• [What the task requires] Give every line of the data again, exactly as it is written.

--- Records to process ---

Lemma terminal_new_session_state_witness :
  choose_thread [] None = None
  /\ start_terminal_session test_uuid4 [] None ∅ w0
     = (Ok (test_uuid4 0,
            <[test_uuid4 0 :=
                mkState [mkMessage System DEFAULT_SYSTEM_PROMPT (IdStr (test_uuid4 1))]
                  None 0]> ∅),
        mkWorld 2 0).
Proof.
  split; [reflexivity|].
  exact (terminal_new_session_state test_uuid4 [] None ∅ w0 eq_refl eq_refl).
Defined.

Lemma terminal_blank_line_skipped_witness :
  all_space "  " = true
  /\ terminal_turn test_uuid4 test_llm terse_store (test_uuid4 0) "  " terse_world
     = ((skipped, terse_store), terse_world).
Proof.
  split; [reflexivity|].
  exact (terminal_blank_line_skipped test_uuid4 test_llm terse_store (test_uuid4 0)
           "  " terse_world eq_refl).
Defined.


Lemma get_or_create_session_stable_witness :
  get_or_create_session ∅ 5 (new_json (Some "t1")) = (returned (Some "t1"), one_session)
  /\ get_or_create_session one_session 5 new_status_error
     = (returned (Some "t1"), one_session).
Proof.
  assert (H : get_or_create_session ∅ 5 (new_json (Some "t1"))
              = (returned (Some "t1"), one_session)) by reflexivity.
  split; [exact H|].
  exact (get_or_create_session_stable ∅ one_session 5 (new_json (Some "t1"))
           new_status_error "t1" H).
Defined.

Lemma handlers_keep_sessions_ok_witness :
  sessions_ok one_session
  /\ sessions_ok (sessions_after (new_command one_session 5 (new_json (Some "t2")))).
Proof.
  assert (H : sessions_ok one_session).
  { apply map_Forall_insert_2; [reflexivity|apply map_Forall_empty]. }
  split; [exact H|].
  exact (proj1 (proj2 (handlers_keep_sessions_ok one_session 5 (new_json (Some "t2"))
                         (chat_body []) H))).
Defined.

---

• [Written solution]
Lemma terminal_new_session_state_witness :
  choose_thread [] None = None
  /\ start_terminal_session test_uuid4 [] None ∅ w0
     = (Ok (test_uuid4 0,
            <[test_uuid4 0 :=
                mkState [mkMessage System DEFAULT_SYSTEM_PROMPT (IdStr (test_uuid4 1))]
                  None 0]> ∅),
        mkWorld 2 0).
Proof.
  split; [reflexivity|].
  exact (terminal_new_session_state test_uuid4 [] None ∅ w0 eq_refl eq_refl).
Defined.

Lemma terminal_blank_line_skipped_witness :
  all_space "  " = true
  /\ terminal_turn test_uuid4 test_llm terse_store (test_uuid4 0) "  " terse_world
     = ((skipped, terse_store), terse_world).
Proof.
  split; [reflexivity|].
  exact (terminal_blank_line_skipped test_uuid4 test_llm terse_store (test_uuid4 0)
           "  " terse_world eq_refl).
Defined.


Lemma get_or_create_session_stable_witness :
  get_or_create_session ∅ 5 (new_json (Some "t1")) = (returned (Some "t1"), one_session)
  /\ get_or_create_session one_session 5 new_status_error
     = (returned (Some "t1"), one_session).
Proof.
  assert (H : get_or_create_session ∅ 5 (new_json (Some "t1"))
              = (returned (Some "t1"), one_session)) by reflexivity.
  split; [exact H|].
  exact (get_or_create_session_stable ∅ one_session 5 (new_json (Some "t1"))
           new_status_error "t1" H).
Defined.

Lemma handlers_keep_sessions_ok_witness :
  sessions_ok one_session
  /\ sessions_ok (sessions_after (new_command one_session 5 (new_json (Some "t2")))).
Proof.
  assert (H : sessions_ok one_session).
  { apply map_Forall_insert_2; [reflexivity|apply map_Forall_empty]. }
  split; [exact H|].
  exact (proj1 (proj2 (handlers_keep_sessions_ok one_session 5 (new_json (Some "t2"))
                         (chat_body []) H))).
Defined.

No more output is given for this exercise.